The foregoing are merely exemplary embodiments of the present invention, which enable those skilled in the art to understand or practice the present invention. Various modifications to these embodiments will be readily apparent to those skilled in the art, and the generic principles defined herein may be applied to other embodiments without departing from the spirit or scope of the invention. Thus, the present invention is not intended to be limited to the embodiments shown herein but is to be accorded the widest scope consistent with the principles and novel features disclosed herein.

Claims

1. An offset side-hung rocket adapter structure, comprising:

the bearing bottom plate is arranged at one end of the bearing piece; and

2. A biased side-hung rocket adapter structure as recited in claim 1, wherein said bearing member comprises a bearing cylinder, and the interior of said bearing cylinder is hollow.

3. An offset side-hung rocket adapter structure as recited in claim 2, wherein said messenger further comprises attachment portions disposed at lateral ends of said messenger, said attachment portions being located within said envelope space for attachment to said payload.

4. An offset side-hung rocket adapter structure as recited in claim 1, wherein said support links comprise a series of support rods disposed on either side of said carrier; one end of each support rod system is connected with the bearing piece, and the other end of each support rod system is connected with the bearing bottom plate.

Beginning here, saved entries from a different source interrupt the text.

(** ToString of a primitive; [None] on a number that is not modelled (and
    on the non-primitive values, which do not reach it). *)
Definition prim_to_string (v : jsv) : option string :=
  match v with
  | JUndef => Some "undefined"
  | JNull => Some "null"
  | JBool b => Some (if b then "true" else "false")
  | JNum n => num_to_string n
  | JStr s => Some s
  | _ => None
  end.

Definition prim_result (o : option string) : SM string :=
  match o with Some s => sret s | None => serr "unsupported" end.

Section WithUserCode.

(** The result of calling a user function (identity, [this], arguments), or
    [None] when it throws. *)
Variable user_fn : nat -> jsv -> list jsv -> option jsv.
(** The recursion depth the engine allows before a RangeError. *)
Variable limit : nat.

Definition call_fn (fid : nat) (this : jsv) (args : list jsv) : SM jsv :=
  fun tr =>
    let tr' := (tr ++ [mkCall fid this args])%list in
    match user_fn fid this args with
    | Some r => SOk r tr'
    | None => SErr "exception" tr'
    end.

(** A [toString] (or [valueOf]) method found on an object: call it; a
    primitive result is converted (a method that is not a function, or a
    result that is an object, is not modelled). *)
Definition call_to_string (m : jsv) (this : jsv) : SM string :=
  match m with
  | JFun g _ _ =>
      let+ r := call_fn g this [] in
      if is_primitive r then prim_result (prim_to_string r) else serr "unsupported"
  | _ => serr "unsupported"
  end.

(** ToString. Arrays convert through [Array.prototype.join]; an ordinary
    object through OrdinaryToPrimitive with hint string: its [toString],
    else its [valueOf], else a TypeError. Property keys are strings in the
    model, so no object has a [Symbol.toPrimitive] method. *)
Fixpoint to_string (v : jsv) : SM string :=
  match v with
  | JArr es =>
      let fix elems (es : list jsv) : SM (list string) :=
        match es with
        | [] => sret []
        | e :: es' =>
            let+ s := (match e with JUndef | JNull => sret EmptyString | _ => to_string e end) in
            let+ rest := elems es' in
            sret (s :: rest)
        end in
      let+ parts := elems es in
      sret (join "," parts)
  | JObj _ _ =>
      match lookup v "toString" with
      | Some m => call_to_string m v
      | None =>
          if inherits_object_prototype v then sret "[object Object]"
          else match lookup v "valueOf" with
               | Some m => call_to_string m v
               | None => serr "TypeError"
               end
      end
  | JFun _ src ps =>
      match assoc "toString" ps with
      | Some m => call_to_string m v
      | None => sret src
      end
  | JClo _ _ | JHost _ => serr "unsupported"
  | _ => prim_result (prim_to_string v)
  end.
(** * Step-synchronised visualisation and playback engine

    A shallow embedding of the visualiser component
    ([src/components/AlgorithmVisualizer.tsx]), the playback controller
    ([StepByStepDisplay]) and the narration helpers
    ([src/utils/AudioUtils.ts]), with the properties the specification
    states about them and further properties that the code itself shows.

    JavaScript numbers are modelled by rationals ([Q]), step indices by
    integers ([Z]), payloads that arrive as parsed JSON by the value type
    [JsValue], SVG attributes by finite maps from attribute names.

    The rationals compute exactly where binary64 rounds, and they have no
    infinity: no property below is about the value a scale computes from
    the payload's numbers, only about which expression an attribute
    holds, about counts, colours and positions that do not depend on the
    payload's values. *)

From Stdlib Require Import ZArith QArith String Ascii List Bool Lia Lqa
  HexString.
From stdpp Require Import base option list strings pretty gmap.

Set Warnings "-register-all".
Close Scope Q_scope.
Local Open Scope string_scope.
Local Open Scope list_scope.

(** ** JavaScript values and exceptions *)

Module JS.

Inductive JsError :=
| TypeError (msg : string)
| Error (msg : string).

Inductive Result (A : Type) :=
| Ok (a : A)
| Throw (e : JsError).
Arguments Ok {A} a.
Arguments Throw {A} e.

Definition bind {A B} (r : Result A) (k : A -> Result B) : Result B :=
  match r with
  | Ok a => k a
  | Throw e => Throw e
  end.

Definition throws {A} (r : Result A) : bool :=
  match r with Ok _ => false | Throw _ => true end.

(** A parsed JSON document, plus [undefined] for absent properties.
    Object properties are kept in [Object.keys] order. *)
Inductive JsValue :=
| JUndefined
| JNull
| JBool (b : bool)
| JNum (q : Q)
| JStr (s : string)
| JArr (items : list JsValue)
| JObj (props : list (string * JsValue)).

(** [ToBoolean]; [NaN] has no representative among the rationals. *)
Definition truthy (v : JsValue) : bool :=
  match v with
  | JUndefined | JNull => false
  | JBool b => b
  | JNum q => negb (Qeq_bool q 0)
  | JStr s => negb (String.eqb s "")
  | JArr _ | JObj _ => true
  end.

(** [typeof v === 'object'] *)
Definition typeof_object (v : JsValue) : bool :=
  match v with
  | JNull | JArr _ | JObj _ => true
  | _ => false
  end.

(** [Array.isArray(v)] *)
Definition isArray (v : JsValue) : bool :=
  match v with JArr _ => true | _ => false end.

Fixpoint assoc (k : string) (props : list (string * JsValue)) : option JsValue :=
  match props with
  | [] => None
  | (k', v) :: rest => if String.eqb k k' then Some v else assoc k rest
  end.

(** [Object.keys(o)] *)
Definition keys (props : list (string * JsValue)) : list string :=
  map fst props.

(** [k in v] for a value that is already known to be a non-null object. *)
Definition has_property (k : string) (v : JsValue) : bool :=
  match v with
  | JObj props => existsb (String.eqb k) (keys props)
  | _ => false
  end.

(** [o[k]] on an object value: an absent property reads as [undefined]. *)
Definition get (k : string) (props : list (string * JsValue)) : JsValue :=
  match assoc k props with
  | Some v => v
  | None => JUndefined
  end.

(** [a === b].  Arrays and objects compare by reference; two values of a
    parsed JSON tree are never the same reference. *)
Definition strict_eq (a b : JsValue) : bool :=
  match a, b with
  | JUndefined, JUndefined => true
  | JNull, JNull => true
  | JBool x, JBool y => Bool.eqb x y
  | JNum x, JNum y => Qeq_bool x y
  | JStr x, JStr y => String.eqb x y
  | _, _ => false
  end.

(** [names.includes(v)] for an array of strings [names]. *)
Definition includes (names : list string) (v : JsValue) : bool :=
  existsb (fun n => strict_eq (JStr n) v) names.

End JS.
Import JS.

#[global] Instance Result_ret : MRet Result := @Ok.
#[global] Instance Result_bind : MBind Result :=
  fun A B k r => JS.bind r k.

(** ** Shared helpers *)

Notation "s |> f" := (f s) (at level 45, left associativity, only parsing).

(** [margin] and the fixed canvas of the drawing effect *)
Record Margin := {
  top : Q;
  right : Q;
  bottom : Q;
  left : Q
}.

Definition canvas_width : Q := 600.
Definition canvas_height : Q := 400.
Definition canvas_margin : Margin :=
  {| top := 20; right := 20; bottom := 40; left := 40 |}.

(** [n || d] for a number that may be [undefined] *)
Definition num_or (n : option Q) (d : Q) : Q :=
  match n with
  | Some v => if Qeq_bool v 0 then d else v
  | None => d
  end.

Definition Qnat (n : nat) : Q := inject_Z (Z.of_nat n).

Definition upper_ascii (c : ascii) : ascii :=
  let n := nat_of_ascii c in
  if (97 <=? n)%nat && (n <=? 122)%nat then ascii_of_nat (n - 32) else c.
(** Values of the same shape whose numbers are equal under [===] are
    deep-equal. *)
Lemma deepEqual_similar (v1 : JsonValue) :
  forall v2, similar v1 v2 = true -> well_formed v2 = true ->
             deepEqual v1 v2 = true.
Proof.
  induction v1 as [ | b | x | s | r els IH | r ms IH] using JsonValue_induction;
    intros [ | b2 | x2 | s2 | r2 els2 | r2 ms2] Hsim Hwf;
    try discriminate Hsim.
  - reflexivity.
  - simpl in *. now rewrite Hsim.
  - rewrite deepEqual_numbers. exact Hsim.
  - simpl in *. now rewrite Hsim.
  - rewrite deepEqual_arrays. apply orb_true_intro. right.
    change (forallb2 similar els els2 = true) in Hsim.
    pose proof (forallb2_length _ _ _ Hsim) as Hlen.
    rewrite Hlen, Nat.eqb_refl. simpl.
    apply (proj2 (deepEqual_array_elements _ _ Hlen)).
    apply forallb2_Forall2 in Hsim. simpl in Hwf.
    rewrite forallb_forall in Hwf.
    clear Hlen. induction Hsim as [|el el2 els els2 H Hsim IHsim];
      constructor.
    + inversion IH; subst. apply H2; [assumption|]. apply Hwf. now left.
    + inversion IH; subst. apply IHsim; [assumption|].
      intros x Hx. apply Hwf. now right.
  - rewrite deepEqual_objects. apply orb_true_intro. right.
    change (forallb2 (fun m1 m2 => JsString_eqb (fst m1) (fst m2)
                                   && similar (snd m1) (snd m2)) ms ms2 = true)
      in Hsim.
    pose proof (forallb2_length _ _ _ Hsim) as Hlen.
    rewrite Hlen, Nat.eqb_refl. simpl.
    simpl in Hwf. apply andb_prop in Hwf. destruct Hwf as [Hd Hwf].
    rewrite forallb_forall in Hwf.
    apply forallb2_Forall2 in Hsim.
    assert (Hmem : forall m, In m ms ->
                     exists v2, In (fst m, v2) ms2 /\ similar (snd m) v2 = true).
    { clear -Hsim. induction Hsim as [|[k v] [k2 v2] ms ms2 H _ IHs];
        intros m Hin; [contradiction|].
      simpl in H. apply andb_prop in H. destruct H as [Hk Hv].
      apply JsString_eqb_eq in Hk. subst k2.
      destruct Hin as [<-|Hin].
      - exists v2. split; [now left | assumption].
      - destruct (IHs m Hin) as (w & Hw1 & Hw2). exists w.
        split; [now right | assumption]. }
    apply forallb_forall. intros [k v] Hin.
    destruct (Hmem _ Hin) as (v2 & Hin2 & Hs2). simpl in Hin2, Hs2.
    rewrite (get_own_member ms2 k v2 Hd Hin2).
    rewrite List.Forall_forall in IH.
    apply (IH (k, v) Hin v2 Hs2). apply (Hwf (k, v2) Hin2).
Qed.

5. An offset side-hung rocket adapter structure as recited in claim 4, wherein the center of said load-bearing base plate coincides with the central axis of said fairing, three connection points are provided on the surface of said load-bearing base plate, the connecting lines of said three connection points form an isosceles or equilateral triangle, the perpendicular line of said triangle passes through the center of said load-bearing base plate, and said three connection points are connected with one end of said load-bearing member and one end of said support rod system disposed on both sides of said load-bearing member in a one-to-one correspondence.

6. An offset side-hung rocket adapter structure as recited in claim 4, wherein each of said support linkages comprises a first support rod, a second support rod, and a connecting rod; the first end of the first supporting rod is connected with the force bearing part, and the second end of the first supporting rod is connected with the bearing bottom plate; the first end of the second supporting rod is connected with the force bearing part, and the second end of the second supporting rod is connected with the bearing bottom plate; the connecting rod is connected with the first supporting rod and the second supporting rod.

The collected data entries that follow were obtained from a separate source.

Definition pool_close (p : pool_state) : M pool_state :=
  emit EvPoolClose ;;!
  ret (match p with RUN => CLOSE | _ => p end).

Definition pool_join (p : pool_state) : M unit :=
  match p with
  | RUN => raise (ValueError "Pool is still running")
  | _ => emit EvPoolJoin
  end.

Definition set_pool (ev : MultiprocessingPoolEvaluator) (p : pool_state)
  : MultiprocessingPoolEvaluator :=
  {| mp_msis := mp_msis ev; _pool := Some p; n_processes := n_processes ev |}.

(** [self._pool.<attribute>]: an [AttributeError] when no pool was started *)
Definition the_pool (ev : MultiprocessingPoolEvaluator) (attribute : string)
  : M pool_state :=
  match _pool ev with
  | Some p => ret p
  | None =>
      raise (AttributeError
               ("'NoneType' object has no attribute '" ++ attribute ++ "'"))
  end.

(** [MultiprocessingPoolEvaluator.__enter__] *)
Definition MultiprocessingPoolEvaluator_enter (ev : MultiprocessingPoolEvaluator)
  : M MultiprocessingPoolEvaluator :=
  emit EvPoolStart ;;!
  emit (EvLog "pool started") ;;!
  ret (set_pool ev RUN).

(** [MultiprocessingPoolEvaluator.__exit__(exc_type, exc_value, traceback)]:
    the returned value and the evaluator afterwards. *)
Definition MultiprocessingPoolEvaluator_exit (ev : MultiprocessingPoolEvaluator)
    (exc : option exn) : M (py_return * MultiprocessingPoolEvaluator) :=
  emit (EvLog "terminating pool") ;;!
  match exc with
  | Some _ =>
      let! p := the_pool ev "terminate" in
      let! p := pool_terminate p in
      ret (ReturnFalse, set_pool ev p)
  | None =>
      let! p := the_pool ev "close" in
      let! p := pool_close p in
      pool_join p ;;!
      ret (ReturnNone, set_pool ev p)
  end.

(** [MultiprocessingPoolEvaluator.evaluate_experiments] *)
Definition MultiprocessingPoolEvaluator_evaluate_experiments
    (ev : MultiprocessingPoolEvaluator) (scenarios policies : iterable)
    (callback : DefaultCallback) : M DefaultCallback :=
  let! ex_gen := lift (experiment_generator scenarios (mp_msis ev) policies) in
  add_tasks ex_gen callback.

(** [IpyparallelEvaluator.evaluate_experiments] *)
Definition IpyparallelEvaluator_evaluate_experiments (_msis : list Model)
    (scenarios policies : iterable) (callback : DefaultCallback)
  : M DefaultCallback :=
  let! ex_gen := lift (experiment_generator scenarios _msis policies) in
  let! results := ipyparallel_map ex_gen in
  foldM (λ callback entry,
           lift (DefaultCallback_call callback entry.1 entry.2))
        callback results.

(** The statement [with evaluator: body] for the pool evaluator: the body's
    exception is raised again unless [__exit__] returns a true value. *)
Definition with_pool {A} (ev : MultiprocessingPoolEvaluator)
    (body : MultiprocessingPoolEvaluator → M A) : M (option A) :=
  let! ev := MultiprocessingPoolEvaluator_enter ev in
  λ w, match body ev w with
       | (Ok a, w') =>
           (MultiprocessingPoolEvaluator_exit ev None ;;! ret (Some a)) w'
       | (Raise e, w') =>
           (let! r := MultiprocessingPoolEvaluator_exit ev (Some e) in
            if truthy r.1 then ret None else raise e) w'
       end.

(** An evaluator, as [perform_experiments] uses it: its bound method
    [evaluate_experiments]. *)
Definition evaluator : Type :=
  iterable → iterable → DefaultCallback → M DefaultCallback.

(** ** perform_experiments *)

(** A [scenarios] / [policies] argument: a count or a collection. *)
Inductive spec_arg : Type :=
| SpecInt (count : nat)
| SpecList (l : list NamedDict).

(** [not x] on such an argument *)
Definition py_not (x : spec_arg) : bool :=
  match x with
  | SpecInt 0 => true
  | SpecList [] => true
  | _ => false
  end.

(** The classes in the [SAMPLERS] table. *)
Inductive sampler_class : Type :=
| cls_own (s : sampler)
| cls_salib (which : string).

(** [SAMPLERS] *)
Definition SAMPLERS : gmap string (result sampler_class) :=
  list_to_map
    [("lhs", Ok (cls_own (Base LHSSampler)));
     ("mc", Ok (cls_own (Base MonteCarloSampler)));
     ("ff", Ok (cls_own FullFactorialSampler));
     ("pff", (let? s := PartialFactorialSampler_init "LHS" in Ok (cls_own s)));
     ("sobol", Ok (cls_salib "sobol"));
     ("morris", Ok (cls_salib "morris"));
     ("fast", Ok (cls_salib "fast"))].

(** [SAMPLERS[key]()] : looks the class up and instantiates it *)
Definition new_sampler (key : string) : result sampler_class :=
  let? c := getitem SAMPLERS key in c.

Definition sampler_generate_designs (s : sampler_class) (parameters : list Param)
    (nr_samples : nat) : M design_set :=
  match s with
  | cls_own s => generate_designs s parameters nr_samples
  | cls_salib which => salib_generate_designs which parameters nr_samples
  end.

(** [determine_parameters(models, attribute, union)] *)
Definition determine_parameters (models : models_arg) (attribute : string)
    (union : bool) : M (list Param) :=
  emit (EvDetermineObjects attribute) ;;!
  ret (determine_objects models attribute union).

(** [sample_uncertainties(models, n_samples, union, sampler)] *)
Definition sample_uncertainties (models : models_arg) (n_samples : nat)
    (union : bool) (s : sampler_class) : M design_set :=
  let! uncertainties := determine_parameters models "uncertainties" union in
  let! samples := sampler_generate_designs s uncertainties n_samples in
  ret (set_kind samples Scenario).

(** [sample_levers(models, n_samples, union, sampler)] *)
Definition sample_levers (models : models_arg) (n_samples : nat)
    (union : bool) (s : sampler_class) : M design_set :=
  let! levers := determine_parameters models "levers" union in
  let! samples := sampler_generate_designs s levers n_samples in
  ret (set_kind samples Policy).

(** [scenarios[0]] and the test [u.name in scenarios[0]] *)
Definition first_keys (l : list NamedDict) : result (gmap string raw) :=
  match l with
  | x :: _ => Ok (nd_data x)
  | [] => Raise (IndexError "list index out of range")
  end.

(** The scenario named None with no values, which stands for no scenario at
    all, and the same for policies. *)
Definition implicit_scenario : NamedDict :=
  {| nd_kind := Scenario; nd_name := Some "None"; nd_data := ∅ |}.

Definition implicit_policy : NamedDict :=
  {| nd_kind := Policy; nd_name := Some "None"; nd_data := ∅ |}.

(** The first block of [perform_experiments]: the scenarios to run, the
    uncertainties they range over, and their number. *)
Definition resolve_scenarios (models : models_arg) (scenarios : spec_arg)
    (uncertainty_union : bool) (uncertainty_sampling : string)
  : M (iterable * list Param * nat) :=
  if py_not scenarios then
    ret (IList [implicit_scenario], [], 1)
  else
    match scenarios with
    | SpecInt count =>
        let! s := lift (new_sampler uncertainty_sampling) in
        let! scenarios := sample_uncertainties models count uncertainty_union s in
        ret (IDesigns scenarios, set_parameters scenarios, reported_n scenarios)
    | SpecList l =>
        let! uncertainties := determine_parameters models "uncertainties" true in
        let! first := lift (first_keys l) in
        let uncertainties :=
          filter (λ u, is_Some (first !! name u)) uncertainties in
        ret (IList l, uncertainties, length l)
    end.

(** The second block: the same for the policies and the levers. *)
Definition resolve_policies (models : models_arg) (policies : spec_arg)
    (lever_union : bool) (levers_sampling : string)
  : M (iterable * list Param * nat) :=
  if py_not policies then
    ret (IList [implicit_policy], [], 1)
  else
    match policies with
    | SpecInt count =>
        let! s := lift (new_sampler levers_sampling) in
        let! policies := sample_levers models count lever_union s in
        ret (IDesigns policies, set_parameters policies, reported_n policies)
    | SpecList l =>
        let! levers := determine_parameters models "levers" true in
        let! first := lift (first_keys l) in
        let levers := filter (λ l, is_Some (first !! name l)) levers in
        ret (IList l, levers, length l)
    end.

(** [len(models)], 1 when [models] is a single model *)
Definition n_models_of (models : models_arg) : nat :=
  match models with
  | OneModel _ => 1
  | ManyModels l => length l
  end.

7. An offset side-hung rocket adapter structure as recited in claim 6, wherein said first ends of said first support rod and said second support rod are connected to said load-bearing member at the same position or at different positions, respectively; the second ends of the first supporting rod and the second supporting rod are respectively connected with the same position or different positions of the bearing bottom plate.

8. An offset side-hung rocket adapter structure as recited in claim 1, wherein said support links comprise rods and adapters disposed at both ends of said rods, said rods and said adapters being made of high modulus carbon fiber or light weight alloy material.

9. An offset side-hung rocket adapter structure as recited in claim 1, wherein said carrier has a length direction parallel to a central axis of a fairing of said rocket.

10. The structure of an offset side-hung rocket adapter according to claim 1 wherein the length direction of said force-bearing member is perpendicular to the surface of said load-bearing base plate.